Show me the skill scores, from an independent tester, or I’ll regard this as nothing but hype.
Many fields of science are only as far as they are because of AI being able to analyse Big data fast. Weather surly is not the only one. To name some examples: Astrophysics, geophysics, psychology (crowd behaviour), biology, Farming (optimising), and many more
So far what we’ve seen have been some promising point solutions, but very little that’s useful beyond that.
Indeed, what’s perhaps most striking about GenCast is that it requires significantly less computing power than traditional physics-based ensemble forecasts like ENS. According to Google, a single one of its TPU v5 tensor processing units can produce a 15-day GenCast forecast in eight minutes. By contrast, it can take a supercomputer with tens of thousands of processors hours to produce a physics-based forecast.
So it’s more accurate and uses significantly less computing power than current systems. Nice!
About 4 years ago, this video showed that a ML model can be used to cut costs on physics simulations. It’s about time we did that with weather too.
It’s not just about cutting costs, but also improving accuracy. Physical simulations factor in a dozen or so weather conditions to predict outcomes. Machine learning can track thousands of conditions, drawing connections not realized in physical models, leading to much more accurate statistical models.
Physical simulations factor in a dozen or so weather conditions to predict outcomes.
Many more parameters than that.
Machine learning can track thousands of conditions
Scientists already know which ones are relevant. You’re not going find any big surprises there with an AI. Shotgun-style factor analysis has already been done to death. The price of baked beans doesn’t impact the wind direction in the Persian Gulf. It’s OK to not consider it.
drawing connections not realized in physical models
Again, it’s possible but unlikely. And you’d need an AI that could be queried to tell you what factors it considered, and most of them don’t work that way right now.
Statistical models don’t become more accurate because you throw irrelevant parameters at them. But that’s how ML systems work.
Yeah, that’s pretty impressive. I wonder if you could apply the same philosophy in other areas too. Instead of training the model with data produced in a simulation, you could just feed it real world data instead. Like, if you gave a bunch of stress-strain data to a model, could you make better predictions about the behavior of physical structures, such as bridges and towers.
There are already non-AI physical modeling programs that do that.
Yes there are, but would it be possible to replace them with ML and get more accurate predictions?
deleted by creator
As much data as they have, it seems like they could use more data. Just as an example, I have two weather apps on my phone. And for the same city, they will give me two different temperatures. Checked back to back. And those temperatures will both be different than the temperature of my thermometer at my house. What if each city had say like 50 sensors all over the city that would report in and then they would take the average of all 50 of those sensors in order to get a more accurate number? And that’s just for temperature.

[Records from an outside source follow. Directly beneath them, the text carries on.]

(** Four bytes written to an empty file, read back from the start. *)
Lemma file_handle_io_witness :
  handle_contents sample g_handle = Some [] ∧
  let '(r, h', st') := file_write sample g_handle [Byte.x01; Byte.x02; Byte.x03; Byte.x04] in
  r = Ok 4 ∧ h'.(offset) = 4 ∧ handle_contents st' h' = Some [Byte.x01; Byte.x02; Byte.x03; Byte.x04].
Proof.
  assert (handle_contents sample g_handle = Some []) as Hc by (vm_compute; reflexivity).
  split; [exact Hc|].
  destruct (file_handle_io sample g_handle [] (proj2 (reachable_ok _ sample_reachable)) Hc) as (_ & Hw & _); [vm_compute; split; [discriminate|reflexivity]|vm_compute; reflexivity|].
  specialize (Hw [Byte.x01; Byte.x02; Byte.x03; Byte.x04]).
  destruct (file_write sample g_handle [Byte.x01; Byte.x02; Byte.x03; Byte.x04]) as [[r h'] st'].
  destruct Hw as (-> & Hh & Hc' & _); [vm_compute; reflexivity|]. split; [done|].
  rewrite Hh by (done || (vm_compute; reflexivity)). rewrite Hh in Hc' by (done || (vm_compute; reflexivity)).
  split; [done|]. exact Hc'.
Defined.

(** ** Where the code departs from POSIX *)

(** Linking an open file to a name with a trailing slash (linkat with AT_EMPTY_PATH) stores
    the key with the slash, while the directory lists the name without it: the new name is
    not found, and the directory can no longer be listed. *)
Lemma link_to_trailing_slash :
  let '(r, st') := file_link_to sample g_handle (Path_new "/d/h/") in
  r = Ok tt ∧ node st' "/d/h" = Err FSError.NotFound ∧
  (∃ l, directory_contents sample "/d" = Ok l) ∧ directory_contents st' "/d" = Err FSError.NotFound.
Proof. vm_compute. split; [done|]. split; [done|]. split; [by eexists|done]. Qed.

(** Renaming one of two names of a file onto the other removes the first name. *)
Lemma rename_between_links :
  let st := (link sample "/g" "/h").2 in
  let '(r, st') := rename st "/g" "/h" in
  node st "/g" = node st "/h" ∧ r = Ok tt ∧ node st' "/g" = Err FSError.NotFound.
Proof. vm_compute. done. Qed.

Your two apps are probably reporting forecast data from two different models.
What if each city had say like 50 sensors all over the city that would report in and then they would take the average of all 50 of those sensors in order to get a more accurate number?
You’re asking the obvious question, but it’s not quite that simple.
The temperature at different points in your city can be widely different. Averaging 50 sensors would eliminate that difference and give a single number for the whole city. That would be a loss of accuracy. What you really need are forecasts at multiple points in your city, based on the weighted average of those 50 sensors, also taking into account other factors such as altitude, insolation, type of buildings or vegetation, albedo and I forget what else. For example, if your forecast point is on a road, tarmac retains heat differently than grass does, so snow will melt faster on a road than on a field. For another example, buildings often emit heat in the winter, and that will impact how much snow accumulates at a given point. Look up the urban heat island effect for more on this.